Believe me that it’s done as a public service; flying cabbage class on a red-eye in the rear of an aging Air Force 737 after an interminable day of talks in Baghdad, headed for longer negotiations in Kabul, is no vacation. The reporters onboard are working their tails off, exhaustively reporting on what America’s top diplomat says and does, whom they meet and whom they don’t, whether they achieved their goals and how U.S. foreign policy is resonating — or ricocheting — overseas.

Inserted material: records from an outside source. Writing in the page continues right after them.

Lemma write_new_cases p bytes d d' r :
  write_new p bytes d = (d', r) →
  dirs d' = dirs d ∧ drawn d' = drawn d ∧ (∀ q, q ≠ p → files d' !! q = files d !! q) ∧
  (r = Ok tt ∧ files d' !! p = Some bytes ∨ r = Err Crashed).
Proof using.
  unfold write_new, ebind. destruct (change _ d) as [d1 r1] eqn:H1.
  apply change_cases in H1 as [(-> & Hf1 & Hd1 & Hn1)|[-> ->]]; [|intros [= <- <-]; tauto].
  intros H2. apply change_cases in H2 as [(-> & Hf2 & Hd2 & Hn2)|[-> ->]]; simpl in *.
  - rewrite Hd2, Hn2, Hf2, Hf1. split_and!; [done..| |left; by rewrite lookup_insert_eq].
    intros q Hq. by rewrite !lookup_insert_ne.
  - rewrite Hf1. split_and!; [done..| |by right]. intros q Hq. by rewrite lookup_insert_ne.
Qed.

Lemma write_crash p bytes d d' r :
  running d → clean (drawn d) p → place d p → write_file_atomic p bytes d = (d', r) →
  onward d d' ∧ all_or_nothing d d' r (<[p := bytes]> (files d)).
Proof using HLaws.
  intros Hd Hc Hp H. pose proof Hp as (Hne & Hnd & Habove).
  unfold write_file_atomic in H. unfold ebind at 1 in H. rewrite bool_decide_eq_false_2 in H by done.
  simpl in H. unfold ebind at 1, create_dir_all in H. rewrite (place_unblocked d p) in H by (done || apply Hd).
  destruct (change _ d) as [d1 r1] eqn:H1.
  apply change_cases in H1 as [(-> & Hf1 & Hd1 & Hn1)|[-> ->]]; cbn [files dirs drawn set_dirs] in *.
  2: { injection H as <- <-. split; [|by right]. by split. }
  rewrite (place_dirs d p Hp) in Hd1. unfold ebind at 1 in H. simpl in H. rewrite Hn1 in H.
  fold (temp_of d p) in H. set (d2 := Build_disk _ _ _ _) in H.
  unfold ebind in H. destruct (write_new _ _ d2) as [d3 r3] eqn:H3.
  apply write_new_cases in H3 as (Hd3 & Hn3 & Hf3 & Hr3).
  assert (stage d d3 (temp_of d p)) as Hs.
  { split_and!; [by rewrite Hd3|by rewrite Hn3|]. intros q Hq. rewrite Hf3 by done. simpl. by rewrite Hf1. }
  destruct Hr3 as [[-> Ht]| ->].
  2: { injection H as <- <-. apply stage_onward in Hs as [? ?]; [|done..]. split; [done|by right]. }
  unfold rename in H. rewrite Hd3 in H. simpl in H. rewrite Hd1, bool_decide_eq_false_2 in H by done.
  apply change_cases in H as [(-> & Hf4 & Hd4 & Hn4)|[-> ->]]; cbn [files dirs drawn set_files] in *.
  2: { apply stage_onward in Hs as [? ?]; [|done..]. split; [done|by right]. }
  destruct Hs as (Hsd & Hsn & Hsf). rewrite Ht in Hf4.
  assert (∀ q, files d' !! q = <[p := bytes]> (files d) !! q) as Hfin.
  { intros q. rewrite Hf4, !lookup_insert. case_decide; [done|].
    destruct (decide (temp_of d p = q)) as [<-|Hq].
    - rewrite lookup_delete_eq. symmetry. apply temp_absent. apply Hd.
    - rewrite lookup_delete_ne by done. by apply Hsf. }
  split; [|left; split; [done|]; auto].
  split; [|split; [congruence|lia]]. apply (running_files d); [done|congruence|lia|].
  intros q Hq. rewrite Hfin in Hq. rewrite lookup_insert in Hq. case_decide as Hpq; [subst q|by left].
  right. split; [done|]. eapply clean_le, Hc. lia.
Qed.
(* ===== verification/TurnSpec.v ===== *)
(** What the session store guarantees about turns, model iterations, tool calls,
    recovery and the message history, over every interleaving of its operations.

    Each theorem is followed by its instance on the turn of [TurnSample]. *)

From S2P Require Import Prelude Graph Instance Store Ledger ToolContract ToolInvocation.
From S2P Require Membership.
From S2P Require Import WorkspaceStore InstanceStore StoreSystem SystemSample.
From S2P Require Import SessionTables TurnStore ToolStore HistoryStore.
From S2P Require Import TurnFacts HistoryFacts TurnRun LedgerRun TurnSample.
From stdpp Require Import base tactics gmap strings list relations.
From Stdlib Require Import ZArith Lia.

#[local] Existing Instance sample_crates.

(** C5: Whatever operations of the session store run in whatever order, between
    operations of the stores below it that delete no message, the tables stay well
    formed as a whole: invocation ids are unique, iterations of a turn are numbered
    without gaps and only the last is open, an instance runs one turn at a time, an
    iteration past its start has its response as a message of the assistant of that
    turn, a completed turn has no running call and the running calls of any other
    ended turn have crossed the boundary of their effect, and no effective policy is
    laxer than the declared one. The invariant of the stores below is kept as well. *)
Theorem ledger_run_invariant `{!Crates} `{!HashOrder} d ops
    (Hok : turns_ok d) (Hd : durable_ok (sd d)) (Hlegal : session_legal_run d ops) :
  turns_ok (session_run d ops) ∧ durable_ok (sd (session_run d ops)).
Proof. by destruct (session_run_ok d ops Hok Hd Hlegal) as (? & ? & _). Qed.

Lemma ledger_run_invariant_witness :
  turns_ok (session_run opened (asking ++ calling)) ∧
  durable_ok (sd (session_run opened (asking ++ calling))).
Proof.
  apply (ledger_run_invariant opened (asking ++ calling)); [apply opened_ok..|].
  repeat split.
Defined.

(** C6: Nothing that is settled changes again, whatever operations run, as long as the
    operations of the stores below delete no message (saving a whole membership over
    an existing one deletes them): a turn that ended and a call that ended keep their
    rows to the last column, the response of an iteration stays the message it was,
    messages keep their author and content, decisions of the moderator stay. A call
    that still runs keeps its identity, and its position and revision do not fall. *)
Theorem settled_rows_are_frozen `{!Crates} `{!HashOrder} d ops
    (Hok : turns_ok d) (Hd : durable_ok (sd d)) (Hlegal : session_legal_run d ops) :
  let d' := session_run d ops in
  (∀ k t, session_turns d !! k = Some t → tn_state t ≠ TurnStates.Running →
     session_turns d' !! k = Some t) ∧
  (∀ k c, tool_calls d !! k = Some c → tl_state c ≠ CallStates.Running →
     tool_calls d' !! k = Some c) ∧
  (∀ k r id, iterations d !! k = Some r → it_response_message_id r = Some id →
     ∃ r', iterations d' !! k = Some r' ∧ it_response_message_id r' = Some id ∧
       it_response_terminal r' = it_response_terminal r) ∧
  (∀ k l, lines (sd d) !! k = Some l → ∃ l', lines (sd d') !! k = Some l' ∧
     l_content l' = l_content l ∧ l_agent_instance_id l' = l_agent_instance_id l) ∧
  recovery_actions d ⊆ recovery_actions d' ∧
  (∀ k c, tool_calls d !! k = Some c → ∃ c', tool_calls d' !! k = Some c' ∧ same_identity c c' ∧
     (tool_rank (tl_position c) ≤ tool_rank (tl_position c'))%Z ∧
     (tl_ledger_revision c ≤ tl_ledger_revision c')%Z).
Proof.
  destruct (session_run_ok d ops Hok Hd Hlegal) as (_ & _ & [Ht Hi Hc Ha Hl _]). cbv zeta.
  split_and!; [..|done|].
  - intros k t Hk Hs. destruct (Ht k t Hk) as (t' & Ht' & [->|(_ & Hr & _)]); done.
  - intros k c Hk Hs. destruct (Hc k c Hk) as (c' & Hc' & [->|(_ & Hr & _)]); done.
  - intros k r id Hk Hs. destruct (Hi k r Hk) as (r' & Hr' & [->|(_ & _ & _ & Hresp)]);
      [by exists r|]. exists r'. destruct Hresp as [He1 He2]; [by rewrite Hs|].
    by rewrite He1, Hs.
  - intros k l Hk. destruct (Hl k l Hk) as (l' & Hl' & ? & ? & _). by exists l'.
  - intros k c Hk. destruct (Hc k c Hk) as (c' & Hc' & [->|(? & _ & ? & ? & _)]).
    + by exists c.
    + by exists c'.
Qed.

Definition late : list session_op := [
  OpFinishCall {| cc_session_id := "s"; cc_turn_id := "t1"; cc_call_id := "c1";
                  cc_state := CallStates.Succeeded; cc_failure_kind := None |} 200;
  OpFinishTurn "s" "t1" TurnStates.Failed (Some TurnFailures.AgentLoop) 201;
  OpMarkSummarized worker "s" 0 100].

Lemma abandoned_ok : turns_ok abandoned ∧ durable_ok (sd abandoned).
Proof.
  destruct (session_run_ok opened (asking ++ calling ++
    [OpClassifyTool (classify "runtime-a" 2 100); OpResolve (abandon "0000-action")]))
    as (? & ? & _); [apply opened_ok..|repeat split|]. done.
Qed.

Lemma settled_rows_are_frozen_witness :
  tn_state <$> session_turns (session_run abandoned late) !! ("s", "t1") =
    Some TurnStates.Interrupted ∧
  recovery_actions abandoned ⊆ recovery_actions (session_run abandoned late).
Proof.
  destruct (settled_rows_are_frozen abandoned late) as (Ht & _ & _ & _ & Ha & _);
    [apply abandoned_ok..|repeat split|].
  split; [|exact Ha]. destruct (session_turns abandoned !! ("s", "t1")) as [t|] eqn:Hk.
  - assert (tn_state t = TurnStates.Interrupted) as Hs.
    { pose proof abandoned_rows as [Hs _]. rewrite Hk in Hs. by injection Hs. }
    rewrite (Ht _ _ Hk) by by rewrite Hs. simpl. by rewrite Hs.
  - pose proof abandoned_rows as [Hs _]. by rewrite Hk in Hs.
Defined.

(** C15: What the model said is durable before anything is done about it: an iteration
    past its start has its response in the history, as a message of the assistant
    with the model that was asked, written by the instance of the turn; and an
    iteration is only there when each one before it has its response and its tools
    resolved. *)
Theorem responses_are_durable `{!Crates} `{!HashOrder} d ops key n r
    (Hok : turns_ok d) (Hd : durable_ok (sd d)) (Hlegal : session_legal_run d ops)
    (Hr : iterations (session_run d ops) !! (key, n) = Some r) :
  let d' := session_run d ops in
  (it_position r ≠ ModelPositions.ModelStarted →
     ∃ id, it_response_message_id r = Some id ∧ response_ok d' r id) ∧
  (∀ m, (1 ≤ m < n)%Z → ∃ r' id, iterations d' !! (key, m) = Some r' ∧
     it_position r' = ModelPositions.ToolsResolved ∧
     it_response_message_id r' = Some id ∧ response_ok d' r' id).
Proof.
  destruct (session_run_ok d ops Hok Hd Hlegal) as (Hok' & _ & _).
  assert (∀ k x, iterations (session_run d ops) !! k = Some x →
    it_position x ≠ ModelPositions.ModelStarted →
    ∃ id, it_response_message_id x = Some id ∧ response_ok (session_run d ops) x id) as Hresp.
  { intros k x Hx Hp. destruct (to_iterations _ Hok' _ _ Hx) as (_ & _ & _ & _ & Hm).
    destruct (it_response_message_id x) as [id|]; destruct (it_response_terminal x); try done.
    exists id. by destruct Hm. }
  split; [by apply (Hresp _ _ Hr)|]. intros m Hm.
  destruct (to_sequence _ Hok' _ _ _ m Hr Hm) as (r' & Hr' & Hp).
  destruct (Hresp _ _ Hr') as (id & ? & ?); [by rewrite Hp|]. by exists r', id.
Qed.

Lemma responses_are_durable_witness :
  ∃ r id, Some r = iterations (session_run opened asking) !! ("s", "t1", 1%Z) ∧
    it_response_message_id r = Some id ∧ response_ok (session_run opened asking) r id.
Proof.
  destruct (iterations (session_run opened asking) !! ("s", "t1", 1%Z)) as [r|] eqn:Hr;
    [|by vm_compute in Hr].
  destruct (responses_are_durable opened asking ("s", "t1") 1 r) as [Hresp _];
    [apply opened_ok..|repeat split|exact Hr|].
  destruct Hresp as (id & Hid & Hmsg); [|exists r, id; exact (conj eq_refl (conj Hid Hmsg))].
  assert (it_position <$> iterations (session_run opened asking) !! ("s", "t1", 1%Z) =
    Some ModelPositions.ResponsePersisted) as Hp by (vm_compute; reflexivity).
  rewrite Hr in Hp. injection Hp as ->. discriminate.
Defined.

(** C16: The position of a tool call is a compare-and-swap: after a request succeeded, the
    call is at the position and revision it asked for, the same request answers the
    same and changes nothing, and a request that saw the same revision but goes
    elsewhere is refused. *)
Theorem call_position_is_swapped_once d a now n d' (H : advance_tool_call d a now = Ok (n, d')) :
  let k := call_key (ca_session_id a) (ca_turn_id a) (ca_call_id a) in
  n = (ca_expected_revision a + 1)%Z ∧
  (∃ c, tool_calls d' !! k = Some c ∧ tl_position c = ca_next_position a ∧
     tl_ledger_revision c = n) ∧
  (∀ now', advance_tool_call d' a now' = Ok (n, d')) ∧
  (∀ b now', call_key (ca_session_id b) (ca_turn_id b) (ca_call_id b) = k →
     ca_expected_revision b = ca_expected_revision a → ca_next_position b ≠ ca_next_position a →
     advance_tool_call d' b now' = Err Invalid).
Proof.
  intros k. unfold advance_tool_call in H. apply bail_ok in H as [Hadv H].
  apply res_bind_ok in H as (next & Hnext & H). apply res_bind_ok in H as (? & Hi1 & H).
  apply res_bind_ok in H as (? & Hi2 & H). apply res_bind_ok in H as (c & Hc & H).
  pose proof (next_u64_succ _ _ Hnext) as Hn. rewrite ok_or_ok in Hc.
  assert (n = next ∧ ∃ c', tool_calls d' !! k = Some c' ∧
    tl_position c' = ca_next_position a ∧ tl_ledger_revision c' = next) as (-> & c' & Hc' & Hp & Hv).
  { destruct (call_at c _ _) eqn:Hat.
    - injection H as <- <-. split; [done|]. eexists. simpl. by rewrite lookup_insert_eq.
    - apply bail_ok in H as [[Hp Hv]%negb_false_iff%andb_true_iff [= <- <-]].
      split; [done|]. exists c. split; [done|].
      by apply bool_decide_eq_true in Hp; apply Z.eqb_eq in Hv. }
  split; [done|]. split; [by exists c'|].
  assert (∀ p, call_at c' p (ca_expected_revision a) = false) as Hno.
  { intros p. unfold call_at. rewrite Hv, Hn.
    by rewrite (proj2 (Z.eqb_neq _ _)) by lia. }
  split.
  - intros now'. unfold advance_tool_call. rewrite Hadv, Hnext, Hi1. simpl. rewrite Hi2. simpl.
    fold k. rewrite Hc'. simpl. rewrite Hno, Hp, Hv, Z.eqb_refl, bool_decide_eq_true_2 by done. done.
  - intros b now' Hk He Hne. unfold advance_tool_call. rewrite He, Hnext, Hi1.
    destruct (ToolPositions.can_advance_to (ca_expected_position b) _); [|done]. simpl.
    rewrite Hi2. simpl. rewrite Hk, Hc'. simpl.
    by rewrite Hno, Hp, bool_decide_eq_false_2.
Qed.

Lemma call_position_is_swapped_once_witness :
  advance_tool_call started (advance 1 ToolPositions.Authorized ToolPositions.EffectStarted) 40 =
    Ok (2%Z, started).
Proof.
  set (d := session_run answered (take 2 calling)).
  destruct (call_position_is_swapped_once d
    (advance 1 ToolPositions.Authorized ToolPositions.EffectStarted) 15 2 started)
    as (_ & _ & Hsame & _); [vm_compute; reflexivity|]. apply Hsame.
Defined.

(** C7: The moderator decides once about an interrupted invocation: a decision is only
    taken for the current moderator of the session, about an invocation that waits for
    an operator at the revision the moderator saw; it is recorded with its request; and
    after any further operations the record is the same, the same request is answered
    with it and changes nothing as long as its author is still the moderator, and no
    request under another id about the invocation succeeds. A decision to abandon
    leaves the turn ended and no call of it running. *)
Theorem recovery_decision_is_final `{!Crates} `{!HashOrder} d w a d'
    (Hok : turns_ok d) (Hd : durable_ok (sd d))
    (Hr : resolve_execution_recovery d w = Ok (a, d')) :
  Membership.moderator_instance_id <$> governance (base (sd d)) !! aw_session_id w =
    Some (aw_resolved_by w) ∧
  same_action a w = true ∧ recovery_actions d' !! aw_action_id w = Some a ∧
  (recovery_actions d !! aw_action_id w = None →
     match aw_target w with
     | TargetModel i => ∃ k r, find_iteration d i = Some (k, r) ∧
         iteration_awaits_operator r = true ∧ it_ledger_revision r = aw_expected_ledger_revision w
     | TargetTool i => ∃ k c, find_call d i = Some (k, c) ∧ call_running c = true ∧
         awaits_operator c = true ∧ tl_ledger_revision c = aw_expected_ledger_revision w
     end ∧
     (aw_action w = Actions.AbandonTurn →
        has_running_call d' (aw_session_id w) (aw_turn_id w) = false ∧
        ∀ t, session_turns d' !! (aw_session_id w, aw_turn_id w) = Some t → turn_running t = false)) ∧
  ∀ ops, session_legal_run d' ops →
    let d2 := session_run d' ops in
    recovery_actions d2 !! aw_action_id w = Some a ∧
    (uuid_parses (target_invocation (aw_target w)) = true → (0 ≤ aw_expected_ledger_revision w)%Z →
       Membership.moderator_instance_id <$> governance (base (sd d2)) !! aw_session_id w =
         Some (aw_resolved_by w) →
       resolve_execution_recovery d2 w = Ok (a, d2)) ∧
    ∀ w2 a2 d3, aw_target w2 = aw_target w → resolve_execution_recovery d2 w2 = Ok (a2, d3) →
      aw_action_id w2 = aw_action_id w ∧ a2 = a ∧ d3 = d2.
Proof.
  destruct (resolve_kept d w a d' Hok Hr) as (Hok' & _ & Hb). pose proof Hr as Hr0.
  apply resolve_ok in Hr; [|done]. destruct Hr as (Hmod & Hsame & Hrec & Hnew). split_and!; [done..|].
  intros ops Hops. destruct (session_run_ok d' ops) as (Hok2 & _ & Hs2);
    [done|by eapply below_durable|done|].
  assert (recovery_actions (session_run d' ops) !! aw_action_id w = Some a) as Ha
    by by eapply lookup_weaken, (tp_actions _ _ Hs2).
  split; [done|]. split; [intros; by eapply resolve_again|].
  intros w2 a2 d3 Ht Hr2. by eapply resolved_once.
Qed.
(** ** Creating nodes and links *)

(** Modelled from the spec: the model's insertion operations [addNode] and
    [addLink] belong to the diagram library and are not part of the
    sources.  Section 4.2: an addition "with no key (or a colliding key)
    delegate[s] to the Key Allocator before insertion; the allocated key is
    written back into the entity"; an addition whose key is free keeps it.
    The result is the key the entity was inserted under and the model after
    the insertion. *)
Definition addNode (fuel : nat) (m : Model) (data : ObjectData)
  : option (Z * Model) :=
  let insert k d :=
    (k, {| nodeDataArray := nodeDataArray m ++ [d];
           linkDataArray := linkDataArray m |}) in
  match key data with
  | Some k =>
      match findNodeDataForKey m k with
      | None => Some (insert k data)
      | Some _ =>
          match makeUniqueKeyFunction fuel m data with
          | Some (k', data') => Some (insert k' data')
          | None => None
          end
      end
  | None =>
      match makeUniqueKeyFunction fuel m data with
      | Some (k', data') => Some (insert k' data')
      | None => None
      end
  end.

(** The node key a link datum gives in its [from] or [to] property. *)
Definition endpoint (data : ObjectData) (name : string) : option Z :=
  match props data !! name with
  | Some (PNumber n) => Some n
  | _ => None
  end.

Definition names_node (m : Model) (data : ObjectData) (name : string) : bool :=
  match endpoint data name with
  | Some n =>
      match findNodeDataForKey m n with
      | Some _ => true
      | None => false
      end
  | None => false
  end.

(** Modelled from the spec: the data model, "every Link's [from]/[to] must
    name a Node key present in the current node set at the moment the link
    is committed". *)
Definition link_accepted (m : Model) (data : ObjectData) : bool :=
  names_node m data "from" && names_node m data "to".

(** Modelled from the spec: see [addNode]; and sections 7 and 8, a link
    whose [from] or [to] names no node is "rejected at the mutation call
    [...] the mutation has no effect".  The result is the key the link was
    inserted under and the model after the insertion, or no key and the
    model as it was when the link is rejected. *)
Definition addLink (fuel : nat) (m : Model) (data : ObjectData)
  : option (option Z * Model) :=
  let insert k d :=
    (Some k, {| nodeDataArray := nodeDataArray m;
                linkDataArray := linkDataArray m ++ [d] |}) in
  if link_accepted m data then
    match key data with
    | Some k =>
        match findLinkDataForKey m k with
        | None => Some (insert k data)
        | Some _ =>
            match makeUniqueLinkKeyFunction fuel m data with
            | Some (k', data') => Some (insert k' data')
            | None => None
            end
        end
    | None =>
        match makeUniqueLinkKeyFunction fuel m data with
        | Some (k', data') => Some (insert k' data')
        | None => None
        end
    end
  else Some (None, m).

(** One creation request. *)
Inductive Creation : Type :=
  | NewNode (data : ObjectData)
  | NewLink (data : ObjectData).

Definition requested_key (c : Creation) : option Z :=
  match c with
  | NewNode d => key d
  | NewLink d => key d
  end.

(** The key assigned, if the creation was not rejected, and the model
    after it. *)
Definition create (fuel : nat) (m : Model) (c : Creation)
  : option (option Z * Model) :=
  match c with
  | NewNode d =>
      match addNode fuel m d with
      | Some (k, m') => Some (Some k, m')
      | None => None
      end
  | NewLink d => addLink fuel m d
  end.

(** A sequence of creations, in order; the keys assigned, in the same
    order, and the final model. *)
Fixpoint create_all (fuel : nat) (m : Model) (cs : list Creation)
  : option (list Z * Model) :=
  match cs with
  | [] => Some ([], m)
  | c :: cs' =>
      match create fuel m c with
      | Some (assigned, m') =>
          match create_all fuel m' cs' with
          | Some (ks, m'') =>
              Some (match assigned with Some k => k :: ks | None => ks end, m'')
          | None => None
          end
      | None => None
      end
  end.

(** ** The diagram-event bridge *)

(** The identity of a listener function: [removeDiagramListener] finds the
    listener to remove by comparing function objects. *)
Definition Handler : Type := nat.
(** * Twitter/X retrieval client: model of [twitter_retrieval.py]

    The class [TwitterRetrieval] authenticates against the X API, issues a
    search request inside a retry loop keyed on HTTP 429, and turns the raw
    JSON answer into a list of tweet dictionaries sorted by their view
    counts.  The development below embeds that code and states the
    behaviour of the retry loop and of the response processing.

    Conventions of the embedding.
    - Values that come out of [response.json()] are Python objects built
      from JSON; they are the inductive [json].  JSON numbers with a
      fraction or exponent (Python floats) are outside the model.
    - Python exceptions are the type [exn]; code that may raise returns a
      [result].
    - Instants and durations are integers counting microseconds, the
      resolution of [datetime]; [seconds n] is [n] whole seconds.  The
      process runs in UTC, so that [datetime.fromtimestamp] and
      [datetime.now] read the same clock as [time.time].
    - The provider is a function from the number of HTTP calls already
      made and the request to a reply; each call and each [time.sleep] is
      appended to a log.  [print] is not modelled. *)

From Stdlib Require Import ZArith List String Ascii Bool Lia Permutation.
From Stdlib Require Import DecimalString Sorted.
Import ListNotations.
Set Warnings "-register-all".
Local Open Scope string_scope.
Local Open Scope list_scope.
Local Open Scope Z_scope.

(** ** Python values and exceptions *)

Inductive json : Type :=
| JNull
| JBool (b : bool)
| JInt (z : Z)
| JStr (s : string)
| JList (l : list json)
| JDict (kv : list (string * json)).

(** [requests.Response], as far as the client reads it.  [json_body] is
    what [response.json()] parses, [None] when the body is not JSON. *)
Record Response : Type := mkResponse {
  status_code : Z;
  headers : list (string * string);
  json_body : option json
}.

Inductive exn : Type :=
| HTTPError (msg : string) (response : option Response)
| RequestException (msg : string)
| JSONDecodeError
| KeyError (k : string)
| TypeError
| AttributeError
| ValueError
| OverflowError.

Inductive result (A : Type) : Type :=
| Ok (a : A)
| Raise (e : exn).
Arguments Ok {A} a.
Arguments Raise {A} e.

Definition rbind {A B} (r : result A) (k : A -> result B) : result B :=
  match r with
  | Ok a => k a
  | Raise e => Raise e
  end.

Declare Scope result_scope.
Delimit Scope result_scope with result.
Notation "x <- c ;; k" := (rbind c (fun x => k))
  (at level 61, c at next level, right associativity) : result_scope.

As a corporate chieftain, Tillerson was insulated from the media by layers of highly paid public relations specialists. He was rarely expected to answer media queries and never had to travel with reporters. Those days are over. He works for the public now and should think of the press as his new shareholders, with every right to ask tough questions, record what he’s doing and demand accountability at news conferences that happen a lot more often than annual stockholder meetings.

Tillerson’s State Department failed to hold a briefing for the first six-and-a-half weeks of the administration — an unprecedented hiatus from the daily, on-camera briefings by a spokesman that have been broadcast on foreign news around the globe for decades.

The State Department prods other countries to embrace freedom and democracy, but what kind of a message does it send to repressive leaders in China and Russia when Tillerson doesn’t accord access to his own press? Not only does that hypocrisy undermine our message, it lets our adversaries shape the narrative.

Tillerson seems not to understand that the relationship between public officials and members of the media can be at once symbiotic, adversarial and respectful. Journalists seek to report the truth and hold public servants accountable, while political figures — President Trump very much included – seek to use the media to amplify their message. A constructive working relationship is preferable, but if Tillerson chooses to make it hard, the added difficulty in reporting will come at a cost – not to the press that Trump has so vilified, but to the public interest.

In this case, a crucial trip to Japan, South Korea and China — the first by the secretary since North Korea test-fired a ballistic missile — is happening without the benefit of reporting by a traveling press corps with decades of institutional knowledge covering foreign policy.

Those who flew commercially couldn’t get visas for China without the State Department’s assistance and won’t be able to keep up with Tillerson’s itinerary or talk to aides between meetings. After saying there was no room, Tillerson invited one White House reporter who wrote a flattering piece on him for Independent Journal Review, a conservative-leaning website started by former Republican aides.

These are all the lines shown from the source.